Ancak büyücüler olarak Alec ve Dean çok arzulanan bir şey bırakmadılar. Büyücülerden çok demircilere yakındılar. İkisi de büyülü aletlerdeki uzmanlıklarını bırakıp tüm zamanlarını demircide geçirmeye başlamışlardı. Onlara karşı sabırsızlığı giderek artan Ruth patlamanın eşiğindeydi.

“Mülk son birkaç yıldır gelişti,” diye ekledi Maxi, onları ikna etmeyi umarak, “ve Remdragon Şövalyeleri de öyle. Anatol'un daha yetenekli büyücülere ihtiyacı var.”

Sidina'ya beklenti dolu bir bakış attı. Ancak arkadaşının cevabı da aynı şekilde ılıktı.

“Ben de yakın zamanda görevlendirme talebinde bulunmayı planlamıyorum. Daha yeni kıdemli bir büyücü oldum ve çalışmalarımı ilerletme şansını kaçırmak istemiyorum. Yine de kilise yasak büyü konusundaki kurallarını gevşettiğinden, gelecekte bir görevlendirmeyi düşünebilirim. ve Anatol listemin başında olacak.”

“Başka biri… o zamana kadar senin yerini almış olurdu,” diye cevapladı Maxi somurtkan bir şekilde.

Sidina şefkatle kollarını ona doladı. “Somurtmaya gerek yok. Sık sık ziyaret edeceğimden emin olabilirsin.”

“Benim ihtiyacım olan iş yüküne yardımcı olacak biri, çay içecek biri değil.”

“Sabırlı ol,” dedi Anette, Maxi'nin sırtına içten bir şaplak atarak. “Eminim yakında gönüllülerle dolup taşacaksın. Birçok büyücü kocanın emrinde hizmet etmek için can atıyor.”

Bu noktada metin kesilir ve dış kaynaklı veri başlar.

Lemma roundToHalfConv_nearest (c scale x r : double) :
  0 < c -> 0 < scale -> 0 <= x ->
  roundToHalfConv c scale (x * scale) = Some r ->
  exists N, nearestInteger N (2 * (x * scale) / c) /\
            r = c * (1 # 2) * inject_Z N / scale.
Proof.
  intros Hc Hs Hx. unfold roundToHalfConv.
  destruct (double_to_int _) as [n|] eqn:Hn; [|discriminate].
  intros H. injection H as <-.
  apply double_to_int_Some in Hn. exists n. split; [|reflexivity].
  rewrite Hn. apply round_half_up_nearest.
  assert (0 <= 2 * (x * scale) / c).
  { apply Qle_shift_div_l; [exact Hc|]. nra. }
  lra.
Qed.

Lemma run_GoodParameters (st : Estimator MetaDataTable) (rnd : d3Vector) :
  run st = GoodParameters rnd ->
  let o := opts st in
  let opt := optimum st in
  exists r0 r1 r2,
    roundToHalfConv (conv o) velScale (d4_0 opt * velScale) = Some r0 /\
    roundToHalfConv (conv o) divScale (d4_1 opt * divScale) = Some r1 /\
    roundToHalfConv (conv o) accScale (d4_2 opt * accScale) = Some r2 /\
    rnd = mk_d3 r0 r1
            (if dleb (d4_2 opt) 0 then - (1)
             else if estim2 o then sA o else r2).
Proof.
  unfold MotionParamEstimator.run.
  destruct (negb (ready st)); [discriminate|].
  destruct (negb (estim2 (opts st)) && negb (estim3 (opts st))); [discriminate|].
  cbn [d3_0 d3_1 d3_2].
  destruct (roundToHalfConv _ velScale _) as [r0|]; [|discriminate].
  destruct (roundToHalfConv _ divScale _) as [r1|]; [|discriminate].
  destruct (roundToHalfConv _ accScale _) as [r2|]; [|discriminate].
  intros H. injection H as <-. cbn zeta.
  exists r0, r1, r2. repeat split; reflexivity.
Qed.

Maxi, uzun bir yolculuğa çıkmak üzere olan arkadaşlarını yormak istemediği için surat asmayı bıraktı. Başını teslimiyetle iki yana salladı. “Anlıyorum. Bu konuyu daha fazla zorlamayacağım.”

“Harika, o zaman gevezeliği burada bırakalım ve başlayalım. Oyalanmaya devam edersek festival bitecek,” diye ısrar etti Sidina, Maxi'nin kolunu çekiştirerek.

Maxi, kendisini sürüklemeye bırakmadan önce bir an tereddüt etti. Görünüşe göre Riftan ile festivalin tadını tek başına çıkarma planları beklemek zorunda kalacaktı.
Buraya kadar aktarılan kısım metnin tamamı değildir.